■ Description of the task:
Search the records for the string "injection", then copy each line where it appears.

■ Stored data:

• • • •

Lemma controls_follow_artifact_witness :
  let st := mkState (Some png10) JNull 3 true in
  let v := mkView false (Present tt) true (mkContent (Some png10) Absent) None
             (Present (mkContent (Some png10) Absent)) in
  upload_button v = negb (has_artifact st) /\
  (remove_button v = Present tt <-> has_artifact st = true) /\
  slider v = (if has_artifact st then None else Some (currentDay st)) /\
  content_onClick v = has_artifact st /\
  (modal v = Present (content v) <->
   isExpanded st = true /\ has_artifact st = true).
Proof. apply controls_follow_artifact. reflexivity. Defined.

(** Rows handed over by the CSV parser always render: the panel shows
    the table of their cells, one text per non-empty cell, whatever file is
    held, and the modal shows the same content when the state is
    expanded. *)
Theorem rows_render_as_table f rows d e :
  render (mkState f (json_of_rows rows) d e) =
  inr (mkView false (Present tt) true
         (mkContent (image_slot f) (Present (cells_of_rows rows))) None
         (if e then Present (mkContent (image_slot f)
                               (Present (cells_of_rows rows)))
          else Absent)).
Proof.
  unfold render, render_content. cbn [csvData uploadedFile].
  rewrite table_slot_json_of_rows, has_artifact_rows.
  unfold modal_slot. cbn [isExpanded].
  rewrite !artifact_slot_Present by apply has_artifact_rows. done.
Qed.

(** ** When rendering raises *)

(** [v] is an array of arrays. *)
Definition array_of_arrays (v : json) : Prop :=
  exists cells : list (list json), v = JArray (JArray <$> cells).

(** [v] is an object or an array that holds one, at any depth. *)
Fixpoint has_object (v : json) : bool :=
  match v with
  | JObject _ => true
  | JArray l =>
      (fix any (l : list json) : bool :=
         match l with
         | [] => false
         | x :: r => has_object x || any r
         end) l
  | _ => false
  end.

Lemma mapM_None {A B} (f : A -> option B) l :
  mapM f l = None <-> Exists (fun x => f x = None) l.
Proof.
  induction l as [|x l IH]; simpl.
  - split; [done|by intros ?%Exists_nil].
  - rewrite Exists_cons, <-IH. destruct (f x); simpl; [|by split; auto].
    destruct (mapM f l); simpl; split; try done; [by intros [|]|by auto].
Qed.

Lemma mapM_row_cells rows cells :
  mapM row_cells rows = Some cells <-> rows = JArray <$> cells.
Proof.
  rewrite mapM_Some. split.
  - induction 1 as [|v c rows cells Hv _ IH]; [done|].
    destruct v; try done. injection Hv as ->. by rewrite fmap_cons, IH.
  - intros ->. by apply Forall2_fmap_l, Forall_Forall2_diag, Forall_true.
Qed.

(** React refuses a child exactly when it holds an object. *)
Lemma render_child_None v : render_child v = None <-> has_object v = true.
Proof.
  induction v as [| | | |l IH|l _] using json_ind; try done.
  cbn [render_child has_object]. induction IH as [|x l Hx _ IHl]; [done|].
  rewrite orb_true_iff, <-Hx, <-IHl.
  destruct (render_child x); cbn [mbind option_bind]; [|by split; auto].
  match goal with |- context [?go l] => destruct (go l) end;
    cbn [mbind option_bind]; split; try done; [by intros [|]|by auto].
Qed.

Lemma array_of_arrays_cells v :
  array_of_arrays v <->
  exists rows cells, row_cells v = Some rows /\ mapM row_cells rows = Some cells.
Proof.
  split.
  - intros [cells ->]. exists (JArray <$> cells), cells.
    split; [done|]. by apply mapM_row_cells.
  - intros (rows & cells & Hv & ->%mapM_row_cells).
    destruct v; try done. injection Hv as ->. by exists cells.
Qed.

(** The cells of a table that React refuses. *)
Lemma cells_refused (cells : list (list json)) :
  mapM (mapM render_child) cells = None <->
  Exists (Exists (fun c => has_object c = true)) cells.
Proof.
  rewrite mapM_None. apply Exists_proper; [|done]. intros row.
  rewrite mapM_None. apply Exists_proper; [|done]. intros c.
  apply render_child_None.
Qed.

Lemma render_rows_raises v e :
  render_rows v = inl e <->
  (e = TypeError /\ ~ array_of_arrays v) \/
  (e = InvalidChild /\ exists cells, v = JArray (JArray <$> cells) /\
     Exists (Exists (fun c => has_object c = true)) cells).
Proof.
  unfold render_rows. destruct (row_cells v) as [rows|] eqn:Hv.
  2: { split; [intros [= <-]; left; split; [done|]|].
       - intros (? & ? & ? & _)%array_of_arrays_cells. congruence.
       - intros [[-> _]|(_ & cells & -> & _)]; done. }
  destruct (mapM row_cells rows) as [cells|] eqn:Hr.
  2: { split; [intros [= <-]; left; split; [done|]|].
       - intros (? & ? & ? & ?)%array_of_arrays_cells. congruence.
       - intros [[-> _]|(_ & cells & -> & _)]; [done|].
         injection Hv as <-. by rewrite (proj2 (mapM_row_cells _ cells)) in Hr. }
  apply mapM_row_cells in Hr as ->. destruct v; try done. injection Hv as ->.
  assert (array_of_arrays (JArray (JArray <$> cells))) as Ha by by exists cells.
  destruct (mapM (mapM render_child) cells) as [t|] eqn:Ht.
  - split; [done|]. intros [[_ []]|(_ & cells' & [= Hc] & Hex)]; [done|].
    apply mapM_row_cells in Hc. rewrite (proj2 (mapM_row_cells _ cells)) in Hc
      by done. injection Hc as ->. apply cells_refused in Hex. congruence.
  - split; [intros [= <-]; right|by intros [[_ []]|[-> _]]].
    split; [done|]. exists cells. split; [done|]. by apply cells_refused.
Qed.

• • • •

■ Written response:
    destruct v; try done. injection Hv as ->. by rewrite fmap_cons, IH.
    destruct v; try done. injection Hv as ->. by exists cells.
         injection Hv as <-. by rewrite (proj2 (mapM_row_cells _ cells)) in Hr. }
  apply mapM_row_cells in Hr as ->. destruct v; try done. injection Hv as ->.
      by done. injection Hc as ->. apply cells_refused in Hex. congruence.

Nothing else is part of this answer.